Esta aplicación utiliza una cantidad relativamente limitada de recursos para lograr su efecto perjudicial.
Similar a ella, existe R.U.D.Y (R-U-Dead-Yet), la cual permite al usuario lanzar ataques lentos a través de una interfaz interactiva sencilla.
Al abrir múltiples solicitudes HTTP POST y mantener esas conexiones abiertas el máximo de tiempo posible, el objetivo del ataque es saturar lentamente al servidor de destino.
¿Cómo protegerse de un ataque DDoS?
Es importante destacar que los ataques DDoS pueden ser especialmente peligrosos para sitios web y aplicaciones que no cuentan con medidas de seguridad adecuadas.
Un firewall de aplicaciones web ayudaría en la protección contra ataques DDoS al filtrar el tráfico malicioso y permitir solo el tráfico legítimo.

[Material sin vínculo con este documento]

(* ===== verification/JobControl.v ===== *)
(** * JobControl: the commands on jobs and the repair of stuck ones

    The job handlers of [src/agent/commands.rs] and [src/agent/self_repair.rs] with the loop of [src/agent/agent_loop.rs]
    that runs it.  Both act on the contexts of jobs and on the scheduler, as computations over
    [SchedState] with the other tasks at every point where they wait. *)

From stdpp Require Import pretty.
From S2P Require Import Prelude Text TextSearch Effects F64 JobState JobMemory ContextManager Hooks Provider Reasoning AgenticLoop.
From S2P Require Import ReplyText LeakDetector Sanitizer Validator SafetyLayer ToolParams Redaction ToolExec Dispatcher Worker.
From S2P Require Import Scheduler.

(** ** Commands *)

Record JobSummaryCounts : Type := mkCounts { jc_total : nat; jc_in_progress : nat; jc_completed : nat; jc_failed : nat; jc_stuck : nat }.
Record SandboxCounts : Type := mkSandboxCounts {
  xc_total : nat; xc_running : nat; xc_completed : nat; xc_failed : nat; xc_interrupted : nat }.

(** A row of a list of jobs: identifier, title or task, status. *)
Record JobRow : Type := mkRow { row_id : Uuid; row_title : string; row_status : string }.
Definition create_routine r d : Result string unit * RoutineDb :=
  match db_routines d !! r_id r with
  | Some _ => (Err (pg_text DuplicateId), d)
  | None =>
      if name_taken (r_id r) (r_user_id r) (r_name r) d then (Err (pg_text DuplicateName), d)
      else (Ok tt, set_routines (<[r_id r := routine_row r]> (db_routines d)) d)
  end.

Definition get_routine (id : Uuid) d : Result string (option Routine) :=
  query_opt (option_list (db_routines d !! id)).

Definition get_routine_by_name (user name : string) d : Result string (option Routine) :=
  query_opt (select (fun row => (rw_user_id row =? user)%string && (rw_name row =? name)%string) d).

Definition list_routines (user : string) d : Result string (list Routine) :=
  collect_rows row_to_routine (pg_by_name (select (fun row => (rw_user_id row =? user)%string) d)).

Definition list_all_routines d : Result string (list Routine) :=
  collect_rows row_to_routine (pg_by_name (select (fun _ => true) d)).

Definition list_event_routines d : Result string (list Routine) :=
  collect_rows row_to_routine
    (select (fun row => rw_enabled row &&
       ((rw_trigger_type row =? "event")%string || (rw_trigger_type row =? "system_event")%string)) d).

(** [trigger_config->>'path'] *)
Definition path_column (row : RoutineRow) : option string :=
  match json_get "path" (rw_trigger_config row) with
  | Some (JString s) => Some s
  | Some JNull | None => None
  | Some v => Some (pg_json_text v)
  end.

Definition path_matches (path : string) (row : RoutineRow) : bool :=
  match path_column row with
  | Some s => (s =? path)%string
  | None => (pg_uuid_text (rw_id row) =? path)%string
  end.

Definition get_webhook_routine_by_path (path : string) (user : option string) d : Result string (option Routine) :=
  query_opt
    (select (fun row => rw_enabled row && (rw_trigger_type row =? "webhook")%string &&
       match user with Some u => (rw_user_id row =? u)%string | None => true end && path_matches path row) d).

Definition list_due_cron_routines (now : Z) d : Result string (list Routine) :=
  collect_rows row_to_routine
    (select (fun row => rw_enabled row && (rw_trigger_type row =? "cron")%string &&
       match rw_next_fire_at row with Some t => (t <=? now)%Z | None => false end) d).

(** The columns of [update_routine]; the runtime columns, the owner and the creation time stay. *)
Definition updated_row (now : Z) r (old : RoutineRow) : RoutineRow :=
  let row := routine_row r in
  mkRoutineRow (rw_id old) (rw_name row) (rw_description row) (rw_user_id old) (rw_enabled row)
    (rw_trigger_type row) (rw_trigger_config row) (rw_action_type row) (rw_action_config row)
    (rw_cooldown_secs row) (rw_max_concurrent row) (rw_dedup_window_secs row)
    (rw_notify_channel row) (rw_notify_user row) (rw_notify_on_success row) (rw_notify_on_failure row)
    (rw_notify_on_attention row) (rw_state row) (rw_last_run_at old) (rw_next_fire_at row) (rw_run_count old)
    (rw_consecutive_failures old) (rw_created_at old) now.

Definition update_routine (now : Z) r d : Result string unit * RoutineDb :=
  match db_routines d !! r_id r with
  | None => (Ok tt, d)
  | Some old =>
      if name_taken (r_id r) (rw_user_id old) (r_name r) d then (Err (pg_text DuplicateName), d)
      else (Ok tt, set_routines (<[r_id r := updated_row now r old]> (db_routines d)) d)
  end.

Definition runtime_row (now last_run : Z) (next_fire : option Z) (count failures : Z) (st : Json) (old : RoutineRow) : RoutineRow :=
  mkRoutineRow (rw_id old) (rw_name old) (rw_description old) (rw_user_id old) (rw_enabled old)
    (rw_trigger_type old) (rw_trigger_config old) (rw_action_type old) (rw_action_config old)
    (rw_cooldown_secs old) (rw_max_concurrent old) (rw_dedup_window_secs old)
    (rw_notify_channel old) (rw_notify_user old) (rw_notify_on_success old) (rw_notify_on_failure old)
    (rw_notify_on_attention old) st (Some last_run) next_fire (as_i64 count) (as_i32 failures) (rw_created_at old) now.

Definition update_routine_runtime (now : Z) (id : Uuid) (last_run : Z) (next_fire : option Z) (count failures : Z) (st : Json)
    d : RoutineDb :=
  set_routines (alter (runtime_row now last_run next_fire count failures st) id (db_routines d)) d.

(** [ON DELETE CASCADE] takes the runs along. *)
Definition delete_routine (id : Uuid) d : bool * RoutineDb :=
  (bool_decide (is_Some (db_routines d !! id)),
   mkRoutineDb (delete id (db_routines d)) (base.filter (fun x => rr_routine_id x.2 ≠ id) (db_runs d))).

(** *** Runs *)

Definition create_routine_run (now : Z) (run : RoutineRun) (jobs : Uuid -> bool) d : Result string unit * RoutineDb :=
  if bool_decide (is_Some (db_runs d !! run_id run)) then (Err (pg_text DuplicateId), d)
  else if bool_decide (db_routines d !! run_routine_id run = None) then (Err (pg_text NoSuchRoutine), d)
  else if match run_job_id run with Some j => negb (jobs j) | None => false end then (Err (pg_text NoSuchJob), d)
  else (Ok tt, set_runs (<[run_id run :=
         mkRunRow (run_id run) (run_routine_id run) (run_trigger_type run) (run_trigger_detail run) (run_started_at run) None
           (status_text (run_status run)) None None (run_job_id run) now]> (db_runs d)) d).

Definition completed_run (now : Z) (status : RunStatus) (summary : option string) (tokens : option Z) (row : RunRow) : RunRow :=
  mkRunRow (rr_id row) (rr_routine_id row) (rr_trigger_type row) (rr_trigger_detail row) (rr_started_at row) (Some now)
    (status_text status) summary tokens (rr_job_id row) (rr_created_at row).

Definition complete_routine_run (now : Z) (id : Uuid) (status : RunStatus) (summary : option string) (tokens : option Z) d
    : RoutineDb :=
  set_runs (alter (completed_run now status summary tokens) id (db_runs d)) d.

Definition later (a b : RunRow) : Prop := (rr_started_at b ≤ rr_started_at a)%Z.
#[export] Instance later_dec a b : Decision (later a b).
Proof. unfold later. apply _. Defined.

Medidas preventivas contra ataques DDoS
Sin embargo, para enfrentar los ataques distribuidos DDoS se requiere de una solución más robusta que pueda mitigar la magnitud de los ataques.
Es por eso que es recomendable contar con una estrategia de mitigación de DDoS que incluya la combinación de soluciones tecnológicas y medidas preventivas, tales como:
- Limitar los puntos de ataque potenciales mediante el uso de balanceadores de carga para proteger los recursos críticos;
- Asegurar una capacidad de ancho de banda adecuada y la capacidad de escalar recursos de servidores rápidamente;
- Implementar técnicas de limitación de velocidad y análisis del tráfico para diferenciar entre tráfico legítimo y malicioso;
- Implementar un Firewall de Aplicaciones Web (WAF) para mitigar ataques sofisticados y personalizar las reglas de mitigación;
- Establecer un monitoreo constante y tener un plan de respuesta rápida para identificar y mitigar los ataques rápidamente.
Conclusiones
En conclusión, el objetivo principal de un ataque DDoS es abrumar y sobrecargar un sitio web o servidor con una cantidad masiva de tráfico falso, para que deje de funcionar y se convierta en un objeto de denegación de servicio distribuido DDoS.
Esto puede tener graves consecuencias, desde la interrupción del servicio y la pérdida de ingresos, hasta la pérdida de la reputación y la confianza de los usuarios en el sitio web o la empresa afectada.